Racial/Ethnic Disparities in Influenza Vaccination Coverage Among US Adolescents, 2010-2016.Public Health Rep. 2018 11; 133(6):667-676.PH
Although research suggests racial/ethnic disparities in influenza vaccination and mortality rates, few studies have examined racial/ethnic trends among US adolescents. We used national cross-sectional data to determine (1) trends in influenza vaccination rates among non-Hispanic white (hereinafter, white), non-Hispanic black (hereinafter, black), and Hispanic adolescents over time and (2) whether influenza vaccination rates among adolescents varied by race/ethnicity.

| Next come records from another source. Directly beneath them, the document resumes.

(* ===== verification/Loopback.v ===== *)
(** The contract of a transport (include/sub0pipeline/remote/transport.hpp), one
    direction of a connection at a time, and the in-memory transport that keeps it
    (src/remote/loopback_transport.cpp): one critical section or call of the sink per
    step. *)
From S2P Require Import Prelude Types Bytes Payload SubGraph Wire WireCodec WireCorrect Frames.

Abbreviation Frame := (list byte).

(** What a client relies on, for frames sent towards a sink: the frames whose send
    succeeded, those the sink was called with, its calls of [onClosed], and whether
    a send failed halfway, after which the stream is no longer the frames sent. *)
Class ITransport (S M : Type) := {
  tr_move : M -> S -> option S;
  tr_inv : S -> Prop;
  tr_sent : S -> list Frame;
  tr_got : S -> list Frame;
  tr_closed : S -> nat;
  tr_torn : S -> bool;
  tr_keeps : forall m s s', tr_inv s -> tr_move m s = Some s' -> tr_inv s';
  (* in order, nothing else, each once *)
  tr_order : forall s, tr_inv s -> tr_torn s = false -> tr_got s `prefix_of` tr_sent s;
  (* onClosed is the last call, once *)
  tr_once : forall s, tr_inv s -> (tr_closed s <= 1)%nat;
  tr_last : forall m s s', tr_inv s -> tr_move m s = Some s' -> tr_closed s = 1%nat -> tr_got s' = tr_got s;
}.

(** ** LoopbackTransport *)

(** The delivery thread of a side: not started, at the wait, blocked in it, in
    [onFrameBuffer], about to call [onClosed], done. *)
Inductive Delivery : Set := LIdle | LLooks | LBlocked | LDelivers (f : Frame) | LCloses | LDone.

(** A side, with the frames accepted for it, those its sink was given, and the calls
    of [onClosed]. *)
Record Side := mkSide { inbox : list Frame; delivery_ : Delivery; accepted : list Frame; given : list Frame; closings : nat }.
Record Shared := mkShared { closed : bool; sides : list Side }.

Definition side_new : Side := mkSide [] LIdle [] [] 0.
Definition pair : Shared := mkShared false [side_new; side_new].

Inductive LMove : Set := LStart (s : nat) | LSend (s : nat) (parts : list (list byte)) | LClose | LStep (s : nat) | LSpurious (s : nat).

Definition with_delivery (x : Delivery) (a : Side) : Side := mkSide (inbox a) x (accepted a) (given a) (closings a).
(** [changed.notify_all]: it wakes the threads of both sides. *)
Definition notified (a : Side) : Side := match delivery_ a with LBlocked => with_delivery LLooks a | _ => a end.

(** [sendParts] of side [s], to the peer's inbox. *)
Definition loop_send (s : nat) (parts : list (list byte)) (h : Shared) : expected Shared TransportError :=
  if closed h then Unexpected kClosed
  else
    let frame := concat parts in
    Expected (mkShared (closed h)
      (notified <$> alter (fun a => mkSide (inbox a ++ [frame]) (delivery_ a) (accepted a ++ [frame]) (given a) (closings a)) (1 - s)%nat (sides h))).

Definition loop_close (h : Shared) : Shared := mkShared true (notified <$> sides h).

(** A step of a side's delivery thread. *)
Definition delivery_step (closed : bool) (a : Side) : option Side :=
  match delivery_ a with
  | LLooks =>
      match inbox a with
      | f :: rest => Some (mkSide rest (LDelivers f) (accepted a) (given a) (closings a))
      | [] => Some (with_delivery (if closed then LCloses else LBlocked) a)
      end
  | LDelivers f => Some (mkSide (inbox a) LLooks (accepted a) (given a ++ [f]) (closings a))
  | LCloses => Some (mkSide (inbox a) LDone (accepted a) (given a) (S (closings a)))
  | _ => None
  end.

We analyzed provider-reported vaccination histories for 2010-2016 from the National Immunization Survey-Teen. We used binary logistic regression models to determine trends in influenza vaccination rates by race/ethnicity for 117 273 adolescents, adjusted for sex, age, health insurance, physician visit in the previous 12 months, vaccination facility type, poverty status, maternal education level, children in the household, maternal marital status, maternal age, and census region of residence. We calculated adjusted probabilities for influenza vaccination for each racial/ethnic group, adjusted for the same demographic characteristics.
Compared with white adolescents, Hispanic adolescents had higher odds (adjusted odds ratio [aOR] = 1.11; 95% confidence interval [CI], 1.06-1.16) and black adolescents had lower odds (aOR = 0.95; 95% CI, 0.90-1.00) of vaccination. Compared with white adolescents, Hispanic adolescents had significantly higher adjusted probabilities of vaccination for 2011-2013 (2011: 0.22, P < .001; 2012: 0.23, P < .001; 2013: 0.26, P < .001). Compared with white adolescents, black adolescents had significantly lower probabilities of vaccination for 2016 (2016: 0.21, P < .001).
Targeted interventions are needed to improve adolescent influenza vaccination rates and reduce racial/ethnic disparities in adolescent vaccination coverage.